### The task
For the records that follow, please set down exactly the lines between the one holding "0x165FA266; 0x80957705; 0x93CC7314;" and the one holding "0x3F54989A; 0x5B429D65; 0x6B8FE4D6;", inclusive, and only those.
--- Input data ---
(* ===== verification/BlowfishTables.v ===== *)
(** * The constants of Blowfish (src/crypto-algorithms_learn/blowfish.c)

    The initial P-array and the four initial S-boxes. *)

From S2P Require Import Prelude.

Definition p_perm : list Z :=
  [ 0x243F6A88; 0x85A308D3; 0x13198A2E; 0x03707344; 0xA4093822; 0x299F31D0; 0x082EFA98; 0xEC4E6C89;
    0x452821E6; 0x38D01377; 0xBE5466CF; 0x34E90C6C; 0xC0AC29B7; 0xC97C50DD; 0x3F84D5B5; 0xB5470917;
    0x9216D5D9; 0x8979FB1B ].

Definition s_perm_0 : list Z :=
  [ 0xD1310BA6; 0x98DFB5AC; 0x2FFD72DB; 0xD01ADFB7; 0xB8E1AFED; 0x6A267E96; 0xBA7C9045; 0xF12C7F99;
    0x24A19947; 0xB3916CF7; 0x0801F2E2; 0x858EFC16; 0x636920D8; 0x71574E69; 0xA458FEA3; 0xF4933D7E;
    0x0D95748F; 0x728EB658; 0x718BCD58; 0x82154AEE; 0x7B54A41D; 0xC25A59B5; 0x9C30D539; 0x2AF26013;
    0xC5D1B023; 0x286085F0; 0xCA417918; 0xB8DB38EF; 0x8E79DCB0; 0x603A180E; 0x6C9E0E8B; 0xB01E8A3E;
    0xD71577C1; 0xBD314B27; 0x78AF2FDA; 0x55605C60; 0xE65525F3; 0xAA55AB94; 0x57489862; 0x63E81440;
    0x55CA396A; 0x2AAB10B6; 0xB4CC5C34; 0x1141E8CE; 0xA15486AF; 0x7C72E993; 0xB3EE1411; 0x636FBC2A;
    0x2BA9C55D; 0x741831F6; 0xCE5C3E16; 0x9B87931E; 0xAFD6BA33; 0x6C24CF5C; 0x7A325381; 0x28958677;
    0x3B8F4898; 0x6B4BB9AF; 0xC4BFE81B; 0x66282193; 0x61D809CC; 0xFB21A991; 0x487CAC60; 0x5DEC8032;
    0xEF845D5D; 0xE98575B1; 0xDC262302; 0xEB651B88; 0x23893E81; 0xD396ACC5; 0x0F6D6FF3; 0x83F44239;
    0x2E0B4482; 0xA4842004; 0x69C8F04A; 0x9E1F9B5E; 0x21C66842; 0xF6E96C9A; 0x670C9C61; 0xABD388F0;
    0x6A51A0D2; 0xD8542F68; 0x960FA728; 0xAB5133A3; 0x6EEF0B6C; 0x137A3BE4; 0xBA3BF050; 0x7EFB2A98;
    0xA1F1651D; 0x39AF0176; 0x66CA593E; 0x82430E88; 0x8CEE8619; 0x456F9FB4; 0x7D84A5C3; 0x3B8B5EBE;
    0xE06F75D8; 0x85C12073; 0x401A449F; 0x56C16AA6; 0x4ED3AA62; 0x363F7706; 0x1BFEDF72; 0x429B023D;
    0x37D0D724; 0xD00A1248; 0xDB0FEAD3; 0x49F1C09B; 0x075372C9; 0x80991B7B; 0x25D479D8; 0xF6E8DEF7;
    0xE3FE501A; 0xB6794C3B; 0x976CE0BD; 0x04C006BA; 0xC1A94FB6; 0x409F60C4; 0x5E5C9EC2; 0x196A2463;
    0x68FB6FAF; 0x3E6C53B5; 0x1339B2EB; 0x3B52EC6F; 0x6DFC511F; 0x9B30952C; 0xCC814544; 0xAF5EBD09;
    0xBEE3D004; 0xDE334AFD; 0x660F2807; 0x192E4BB3; 0xC0CBA857; 0x45C8740F; 0xD20B5F39; 0xB9D3FBDB;
    0x5579C0BD; 0x1A60320A; 0xD6A100C6; 0x402C7279; 0x679F25FE; 0xFB1FA3CC; 0x8EA5E9F8; 0xDB3222F8;
    0x3C7516DF; 0xFD616B15; 0x2F501EC8; 0xAD0552AB; 0x323DB5FA; 0xFD238760; 0x53317B48; 0x3E00DF82;
    0x9E5C57BB; 0xCA6F8CA0; 0x1A87562E; 0xDF1769DB; 0xD542A8F6; 0x287EFFC3; 0xAC6732C6; 0x8C4F5573;
    0x695B27B0; 0xBBCA58C8; 0xE1FFA35D; 0xB8F011A0; 0x10FA3D98; 0xFD2183B8; 0x4AFCB56C; 0x2DD1D35B;
    0x9A53E479; 0xB6F84565; 0xD28E49BC; 0x4BFB9790; 0xE1DDF2DA; 0xA4CB7E33; 0x62FB1341; 0xCEE4C6E8;
    0xEF20CADA; 0x36774C01; 0xD07E9EFE; 0x2BF11FB4; 0x95DBDA4D; 0xAE909198; 0xEAAD8E71; 0x6B93D5A0;
    0xD08ED1D0; 0xAFC725E0; 0x8E3C5B2F; 0x8E7594B7; 0x8FF6E2FB; 0xF2122B64; 0x8888B812; 0x900DF01C;
    0x4FAD5EA0; 0x688FC31C; 0xD1CFF191; 0xB3A8C1AD; 0x2F2F2218; 0xBE0E1777; 0xEA752DFE; 0x8B021FA1;
    0xE5A0CC0F; 0xB56F74E8; 0x18ACF3D6; 0xCE89E299; 0xB4A84FE0; 0xFD13E0B7; 0x7CC43B81; 0xD2ADA8D9;
    0x165FA266; 0x80957705; 0x93CC7314; 0x211A1477; 0xE6AD2065; 0x77B5FA86; 0xC75442F5; 0xFB9D35CF;
    0xEBCDAF0C; 0x7B3E89A0; 0xD6411BD3; 0xAE1E7E49; 0x00250E2D; 0x2071B35E; 0x226800BB; 0x57B8E0AF;
    0x2464369B; 0xF009B91E; 0x5563911D; 0x59DFA6AA; 0x78C14389; 0xD95A537F; 0x207D5BA2; 0x02E5B9C5;
    0x83260376; 0x6295CFA9; 0x11C81968; 0x4E734A41; 0xB3472DCA; 0x7B14A94A; 0x1B510052; 0x9A532915;
    0xD60F573F; 0xBC9BC6E4; 0x2B60A476; 0x81E67400; 0x08BA6FB5; 0x571BE91F; 0xF296EC6B; 0x2A0DD915;
    0xB6636521; 0xE7B9F9B6; 0xFF34052E; 0xC5855664; 0x53B02D5D; 0xA99F8FA1; 0x08BA4799; 0x6E85076A ].

Definition s_perm_1 : list Z :=
  [ 0x4B7A70E9; 0xB5B32944; 0xDB75092E; 0xC4192623; 0xAD6EA6B0; 0x49A7DF7D; 0x9CEE60B8; 0x8FEDB266;
    0xECAA8C71; 0x699A17FF; 0x5664526C; 0xC2B19EE1; 0x193602A5; 0x75094C29; 0xA0591340; 0xE4183A3E;
    0x3F54989A; 0x5B429D65; 0x6B8FE4D6; 0x99F73FD6; 0xA1D29C07; 0xEFE830F5; 0x4D2D38E6; 0xF0255DC1;
    0x4CDD2086; 0x8470EB26; 0x6382E9C6; 0x021ECC5E; 0x09686B3F; 0x3EBAEFC9; 0x3C971814; 0x6B6A70A1;
    0x687F3584; 0x52A0E286; 0xB79C5305; 0xAA500737; 0x3E07841C; 0x7FDEAE5C; 0x8E7D44EC; 0x5716F2B8;
    0xB03ADA37; 0xF0500C0D; 0xF01C1F04; 0x0200B3FF; 0xAE0CF51A; 0x3CB574B2; 0x25837A58; 0xDC0921BD;
    0xD19113F9; 0x7CA92FF6; 0x94324773; 0x22F54701; 0x3AE5E581; 0x37C2DADC; 0xC8B57634; 0x9AF3DDA7;
    0xA9446146; 0x0FD0030E; 0xECC8C73E; 0xA4751E41; 0xE238CD99; 0x3BEA0E2F; 0x3280BBA1; 0x183EB331;
    0x4E548B38; 0x4F6DB908; 0x6F420D03; 0xF60A04BF; 0x2CB81290; 0x24977C79; 0x5679B072; 0xBCAF89AF;
    0xDE9A771F; 0xD9930810; 0xB38BAE12; 0xDCCF3F2E; 0x5512721F; 0x2E6B7124; 0x501ADDE6; 0x9F84CD87;
    0x7A584718; 0x7408DA17; 0xBC9F9ABC; 0xE94B7D8C; 0xEC7AEC3A; 0xDB851DFA; 0x63094366; 0xC464C3D2;
    0xEF1C1847; 0x3215D908; 0xDD433B37; 0x24C2BA16; 0x12A14D43; 0x2A65C451; 0x50940002; 0x133AE4DD;
    0x71DFF89E; 0x10314E55; 0x81AC77D6; 0x5F11199B; 0x043556F1; 0xD7A3C76B; 0x3C11183B; 0x5924A509;
    0xF28FE6ED; 0x97F1FBFA; 0x9EBABF2C; 0x1E153C6E; 0x86E34570; 0xEAE96FB1; 0x860E5E0A; 0x5A3E2AB3;
    0x771FE71C; 0x4E3D06FA; 0x2965DCB9; 0x99E71D0F; 0x803E89D6; 0x5266C825; 0x2E4CC978; 0x9C10B36A;
    0xC6150EBA; 0x94E2EA78; 0xA5FC3C53; 0x1E0A2DF4; 0xF2F74EA7; 0x361D2B3D; 0x1939260F; 0x19C27960;
    0x5223A708; 0xF71312B6; 0xEBADFE6E; 0xEAC31F66; 0xE3BC4595; 0xA67BC883; 0xB17F37D1; 0x018CFF28;
    0xC332DDEF; 0xBE6C5AA5; 0x65582185; 0x68AB9802; 0xEECEA50F; 0xDB2F953B; 0x2AEF7DAD; 0x5B6E2F84;
    0x1521B628; 0x29076170; 0xECDD4775; 0x619F1510; 0x13CCA830; 0xEB61BD96; 0x0334FE1E; 0xAA0363CF;
    0xB5735C90; 0x4C70A239; 0xD59E9E0B; 0xCBAADE14; 0xEECC86BC; 0x60622CA7; 0x9CAB5CAB; 0xB2F3846E;
    0x648B1EAF; 0x19BDF0CA; 0xA02369B9; 0x655ABB50; 0x40685A32; 0x3C2AB4B3; 0x319EE9D5; 0xC021B8F7;
    0x9B540B19; 0x875FA099; 0x95F7997E; 0x623D7DA8; 0xF837889A; 0x97E32D77; 0x11ED935F; 0x16681281;
    0x0E358829; 0xC7E61FD6; 0x96DEDFA1; 0x7858BA99; 0x57F584A5; 0x1B227263; 0x9B83C3FF; 0x1AC24696;
    0xCDB30AEB; 0x532E3054; 0x8FD948E4; 0x6DBC3128; 0x58EBF2EF; 0x34C6FFEA; 0xFE28ED61; 0xEE7C3C73;
    0x5D4A14D9; 0xE864B7E3; 0x42105D14; 0x203E13E0; 0x45EEE2B6; 0xA3AAABEA; 0xDB6C4F15; 0xFACB4FD0;
    0xC742F442; 0xEF6ABBB5; 0x654F3B1D; 0x41CD2105; 0xD81E799E; 0x86854DC7; 0xE44B476A; 0x3D816250;
    0xCF62A1F2; 0x5B8D2646; 0xFC8883A0; 0xC1C7B6A3; 0x7F1524C3; 0x69CB7492; 0x47848A0B; 0x5692B285;
    0x095BBF00; 0xAD19489D; 0x1462B174; 0x23820E00; 0x58428D2A; 0x0C55F5EA; 0x1DADF43E; 0x233F7061;
    0x3372F092; 0x8D937E41; 0xD65FECF1; 0x6C223BDB; 0x7CDE3759; 0xCBEE7460; 0x4085F2A7; 0xCE77326E;
    0xA6078084; 0x19F8509E; 0xE8EFD855; 0x61D99735; 0xA969A7AA; 0xC50C06C2; 0x5A04ABFC; 0x800BCADC;
    0x9E447A2E; 0xC3453484; 0xFDD56705; 0x0E1E9EC9; 0xDB73DBD3; 0x105588CD; 0x675FDA79; 0xE3674340;
    0xC5C43465; 0x713E38D8; 0x3D28F89E; 0xF16DFF20; 0x153E21E7; 0x8FB03D4A; 0xE6E39F2B; 0xDB83ADF7 ].

Definition s_perm_2 : list Z :=
  [ 0xE93D5A68; 0x948140F7; 0xF64C261C; 0x94692934; 0x411520F7; 0x7602D4F7; 0xBCF46B2E; 0xD4A20068;
    0xD4082471; 0x3320F46A; 0x43B7D4B7; 0x500061AF; 0x1E39F62E; 0x97244546; 0x14214F74; 0xBF8B8840;
    0x4D95FC1D; 0x96B591AF; 0x70F4DDD3; 0x66A02F45; 0xBFBC09EC; 0x03BD9785; 0x7FAC6DD0; 0x31CB8504;
    0x96EB27B3; 0x55FD3941; 0xDA2547E6; 0xABCA0A9A; 0x28507825; 0x530429F4; 0x0A2C86DA; 0xE9B66DFB;
    0x68DC1462; 0xD7486900; 0x680EC0A4; 0x27A18DEE; 0x4F3FFEA2; 0xE887AD8C; 0xB58CE006; 0x7AF4D6B6;
    0xAACE1E7C; 0xD3375FEC; 0xCE78A399; 0x406B2A42; 0x20FE9E35; 0xD9F385B9; 0xEE39D7AB; 0x3B124E8B;
    0x1DC9FAF7; 0x4B6D1856; 0x26A36631; 0xEAE397B2; 0x3A6EFA74; 0xDD5B4332; 0x6841E7F7; 0xCA7820FB;
    0xFB0AF54E; 0xD8FEB397; 0x454056AC; 0xBA489527; 0x55533A3A; 0x20838D87; 0xFE6BA9B7; 0xD096954B;
    0x55A867BC; 0xA1159A58; 0xCCA92963; 0x99E1DB33; 0xA62A4A56; 0x3F3125F9; 0x5EF47E1C; 0x9029317C;
    0xFDF8E802; 0x04272F70; 0x80BB155C; 0x05282CE3; 0x95C11548; 0xE4C66D22; 0x48C1133F; 0xC70F86DC;
    0x07F9C9EE; 0x41041F0F; 0x404779A4; 0x5D886E17; 0x325F51EB; 0xD59BC0D1; 0xF2BCC18F; 0x41113564;
    0x257B7834; 0x602A9C60; 0xDFF8E8A3; 0x1F636C1B; 0x0E12B4C2; 0x02E1329E; 0xAF664FD1; 0xCAD18115;
    0x6B2395E0; 0x333E92E1; 0x3B240B62; 0xEEBEB922; 0x85B2A20E; 0xE6BA0D99; 0xDE720C8C; 0x2DA2F728;
    0xD0127845; 0x95B794FD; 0x647D0862; 0xE7CCF5F0; 0x5449A36F; 0x877D48FA; 0xC39DFD27; 0xF33E8D1E;
    0x0A476341; 0x992EFF74; 0x3A6F6EAB; 0xF4F8FD37; 0xA812DC60; 0xA1EBDDF8; 0x991BE14C; 0xDB6E6B0D;
    0xC67B5510; 0x6D672C37; 0x2765D43B; 0xDCD0E804; 0xF1290DC7; 0xCC00FFA3; 0xB5390F92; 0x690FED0B;
    0x667B9FFB; 0xCEDB7D9C; 0xA091CF0B; 0xD9155EA3; 0xBB132F88; 0x515BAD24; 0x7B9479BF; 0x763BD6EB;
    0x37392EB3; 0xCC115979; 0x8026E297; 0xF42E312D; 0x6842ADA7; 0xC66A2B3B; 0x12754CCC; 0x782EF11C;
    0x6A124237; 0xB79251E7; 0x06A1BBE6; 0x4BFB6350; 0x1A6B1018; 0x11CAEDFA; 0x3D25BDD8; 0xE2E1C3C9;
    0x44421659; 0x0A121386; 0xD90CEC6E; 0xD5ABEA2A; 0x64AF674E; 0xDA86A85F; 0xBEBFE988; 0x64E4C3FE;
    0x9DBC8057; 0xF0F7C086; 0x60787BF8; 0x6003604D; 0xD1FD8346; 0xF6381FB0; 0x7745AE04; 0xD736FCCC;
    0x83426B33; 0xF01EAB71; 0xB0804187; 0x3C005E5F; 0x77A057BE; 0xBDE8AE24; 0x55464299; 0xBF582E61;
    0x4E58F48F; 0xF2DDFDA2; 0xF474EF38; 0x8789BDC2; 0x5366F9C3; 0xC8B38E74; 0xB475F255; 0x46FCD9B9;
    0x7AEB2661; 0x8B1DDF84; 0x846A0E79; 0x915F95E2; 0x466E598E; 0x20B45770; 0x8CD55591; 0xC902DE4C;
    0xB90BACE1; 0xBB8205D0; 0x11A86248; 0x7574A99E; 0xB77F19B6; 0xE0A9DC09; 0x662D09A1; 0xC4324633;
    0xE85A1F02; 0x09F0BE8C; 0x4A99A025; 0x1D6EFE10; 0x1AB93D1D; 0x0BA5A4DF; 0xA186F20F; 0x2868F169;
    0xDCB7DA83; 0x573906FE; 0xA1E2CE9B; 0x4FCD7F52; 0x50115E01; 0xA70683FA; 0xA002B5C4; 0x0DE6D027;
    0x9AF88C27; 0x773F8641; 0xC3604C06; 0x61A806B5; 0xF0177A28; 0xC0F586E0; 0x006058AA; 0x30DC7D62;
    0x11E69ED7; 0x2338EA63; 0x53C2DD94; 0xC2C21634; 0xBBCBEE56; 0x90BCB6DE; 0xEBFC7DA1; 0xCE591D76;
    0x6F05E409; 0x4B7C0188; 0x39720A3D; 0x7C927C24; 0x86E3725F; 0x724D9DB9; 0x1AC15BB4; 0xD39EB8FC;
    0xED545578; 0x08FCA5B5; 0xD83D7CD3; 0x4DAD0FC4; 0x1E50EF5E; 0xB161E6F8; 0xA28514D9; 0x6C51133C;
    0x6FD5C7E7; 0x56E14EC4; 0x362ABFCE; 0xDDC6C837; 0xD79A3234; 0x92638212; 0x670EFA8E; 0x406000E0 ].

Definition s_perm_3 : list Z :=
  [ 0x3A39CE37; 0xD3FAF5CF; 0xABC27737; 0x5AC52D1B; 0x5CB0679E; 0x4FA33742; 0xD3822740; 0x99BC9BBE;
    0xD5118E9D; 0xBF0F7315; 0xD62D1C7E; 0xC700C47B; 0xB78C1B6B; 0x21A19045; 0xB26EB1BE; 0x6A366EB4;
    0x5748AB2F; 0xBC946E79; 0xC6A376D2; 0x6549C2C8; 0x530FF8EE; 0x468DDE7D; 0xD5730A1D; 0x4CD04DC6;
    0x2939BBDB; 0xA9BA4650; 0xAC9526E8; 0xBE5EE304; 0xA1FAD5F0; 0x6A2D519A; 0x63EF8CE2; 0x9A86EE22;
    0xC089C2B8; 0x43242EF6; 0xA51E03AA; 0x9CF2D0A4; 0x83C061BA; 0x9BE96A4D; 0x8FE51550; 0xBA645BD6;
    0x2826A2F9; 0xA73A3AE1; 0x4BA99586; 0xEF5562E9; 0xC72FEFD3; 0xF752F7DA; 0x3F046F69; 0x77FA0A59;
    0x80E4A915; 0x87B08601; 0x9B09E6AD; 0x3B3EE593; 0xE990FD5A; 0x9E34D797; 0x2CF0B7D9; 0x022B8B51;
    0x96D5AC3A; 0x017DA67D; 0xD1CF3ED6; 0x7C7D2D28; 0x1F9F25CF; 0xADF2B89B; 0x5AD6B472; 0x5A88F54C;
    0xE029AC71; 0xE019A5E6; 0x47B0ACFD; 0xED93FA9B; 0xE8D3C48D; 0x283B57CC; 0xF8D56629; 0x79132E28;
    0x785F0191; 0xED756055; 0xF7960E44; 0xE3D35E8C; 0x15056DD4; 0x88F46DBA; 0x03A16125; 0x0564F0BD;
    0xC3EB9E15; 0x3C9057A2; 0x97271AEC; 0xA93A072A; 0x1B3F6D9B; 0x1E6321F5; 0xF59C66FB; 0x26DCF319;
    0x7533D928; 0xB155FDF5; 0x03563482; 0x8ABA3CBB; 0x28517711; 0xC20AD9F8; 0xABCC5167; 0xCCAD925F;
    0x4DE81751; 0x3830DC8E; 0x379D5862; 0x9320F991; 0xEA7A90C2; 0xFB3E7BCE; 0x5121CE64; 0x774FBE32;
    0xA8B6E37E; 0xC3293D46; 0x48DE5369; 0x6413E680; 0xA2AE0810; 0xDD6DB224; 0x69852DFD; 0x09072166;
    0xB39A460A; 0x6445C0DD; 0x586CDECF; 0x1C20C8AE; 0x5BBEF7DD; 0x1B588D40; 0xCCD2017F; 0x6BB4E3BB;
    0xDDA26A7E; 0x3A59FF45; 0x3E350A44; 0xBCB4CDD5; 0x72EACEA8; 0xFA6484BB; 0x8D6612AE; 0xBF3C6F47;
    0xD29BE463; 0x542F5D9E; 0xAEC2771B; 0xF64E6370; 0x740E0D8D; 0xE75B1357; 0xF8721671; 0xAF537D5D;
    0x4040CB08; 0x4EB4E2CC; 0x34D2466A; 0x0115AF84; 0xE1B00428; 0x95983A1D; 0x06B89FB4; 0xCE6EA048;
    0x6F3F3B82; 0x3520AB82; 0x011A1D4B; 0x277227F8; 0x611560B1; 0xE7933FDC; 0xBB3A792B; 0x344525BD;
    0xA08839E1; 0x51CE794B; 0x2F32C9B7; 0xA01FBAC9; 0xE01CC87E; 0xBCC7D1F6; 0xCF0111C3; 0xA1E8AAC7;
    0x1A908749; 0xD44FBD9A; 0xD0DADECB; 0xD50ADA38; 0x0339C32A; 0xC6913667; 0x8DF9317C; 0xE0B12B4F;
    0xF79E59B7; 0x43F5BB3A; 0xF2D519FF; 0x27D9459C; 0xBF97222C; 0x15E6FC2A; 0x0F91FC71; 0x9B941525;
    0xFAE59361; 0xCEB69CEB; 0xC2A86459; 0x12BAA8D1; 0xB6C1075E; 0xE3056A0C; 0x10D25065; 0xCB03A442;
    0xE0EC6E0E; 0x1698DB3B; 0x4C98A0BE; 0x3278E964; 0x9F1F9532; 0xE0D392DF; 0xD3A0342B; 0x8971F21E;
    0x1B0A7441; 0x4BA3348C; 0xC5BE7120; 0xC37632D8; 0xDF359F8D; 0x9B992F2E; 0xE60B6F47; 0x0FE3F11D;
    0xE54CDA54; 0x1EDAD891; 0xCE6279CF; 0xCD3E7E6F; 0x1618B166; 0xFD2C1D05; 0x848FD2C5; 0xF6FB2299;
    0xF523F357; 0xA6327623; 0x93A83531; 0x56CCCD02; 0xACF08162; 0x5A75EBB5; 0x6E163697; 0x88D273CC;
    0xDE966292; 0x81B949D0; 0x4C50901B; 0x71C65614; 0xE6C6C7BD; 0x327A140A; 0x45E1D006; 0xC3F27B9A;
    0xC9AA53FD; 0x62A80F00; 0xBB25BFE2; 0x35BDD2F6; 0x71126905; 0xB2040222; 0xB6CBCF7C; 0xCD769C2B;
    0x53113EC0; 0x1640E3D3; 0x38ABBD60; 0x2547ADF0; 0xBA38209C; 0xF746CE76; 0x77AFA1C5; 0x20756060;
    0x85CBFE4E; 0x8AE88DD8; 0x7AAAF9B0; 0x4CF9AA7E; 0x1948C25C; 0x02FB8A8C; 0x01C36AE4; 0xD6EBE1F9;
    0x90D4F869; 0xA65CDEA0; 0x3F09252D; 0xC208E69F; 0xB74E6132; 0xCE77E25B; 0x578FDFE3; 0x3AC372E6 ].

Definition s_perm : list (list Z) := [s_perm_0; s_perm_1; s_perm_2; s_perm_3].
---
### Your response
    0x165FA266; 0x80957705; 0x93CC7314; 0x211A1477; 0xE6AD2065; 0x77B5FA86; 0xC75442F5; 0xFB9D35CF;
    0xEBCDAF0C; 0x7B3E89A0; 0xD6411BD3; 0xAE1E7E49; 0x00250E2D; 0x2071B35E; 0x226800BB; 0x57B8E0AF;
    0x2464369B; 0xF009B91E; 0x5563911D; 0x59DFA6AA; 0x78C14389; 0xD95A537F; 0x207D5BA2; 0x02E5B9C5;
    0x83260376; 0x6295CFA9; 0x11C81968; 0x4E734A41; 0xB3472DCA; 0x7B14A94A; 0x1B510052; 0x9A532915;
    0xD60F573F; 0xBC9BC6E4; 0x2B60A476; 0x81E67400; 0x08BA6FB5; 0x571BE91F; 0xF296EC6B; 0x2A0DD915;
    0xB6636521; 0xE7B9F9B6; 0xFF34052E; 0xC5855664; 0x53B02D5D; 0xA99F8FA1; 0x08BA4799; 0x6E85076A ].

Definition s_perm_1 : list Z :=
  [ 0x4B7A70E9; 0xB5B32944; 0xDB75092E; 0xC4192623; 0xAD6EA6B0; 0x49A7DF7D; 0x9CEE60B8; 0x8FEDB266;
    0xECAA8C71; 0x699A17FF; 0x5664526C; 0xC2B19EE1; 0x193602A5; 0x75094C29; 0xA0591340; 0xE4183A3E;
    0x3F54989A; 0x5B429D65; 0x6B8FE4D6; 0x99F73FD6; 0xA1D29C07; 0xEFE830F5; 0x4D2D38E6; 0xF0255DC1;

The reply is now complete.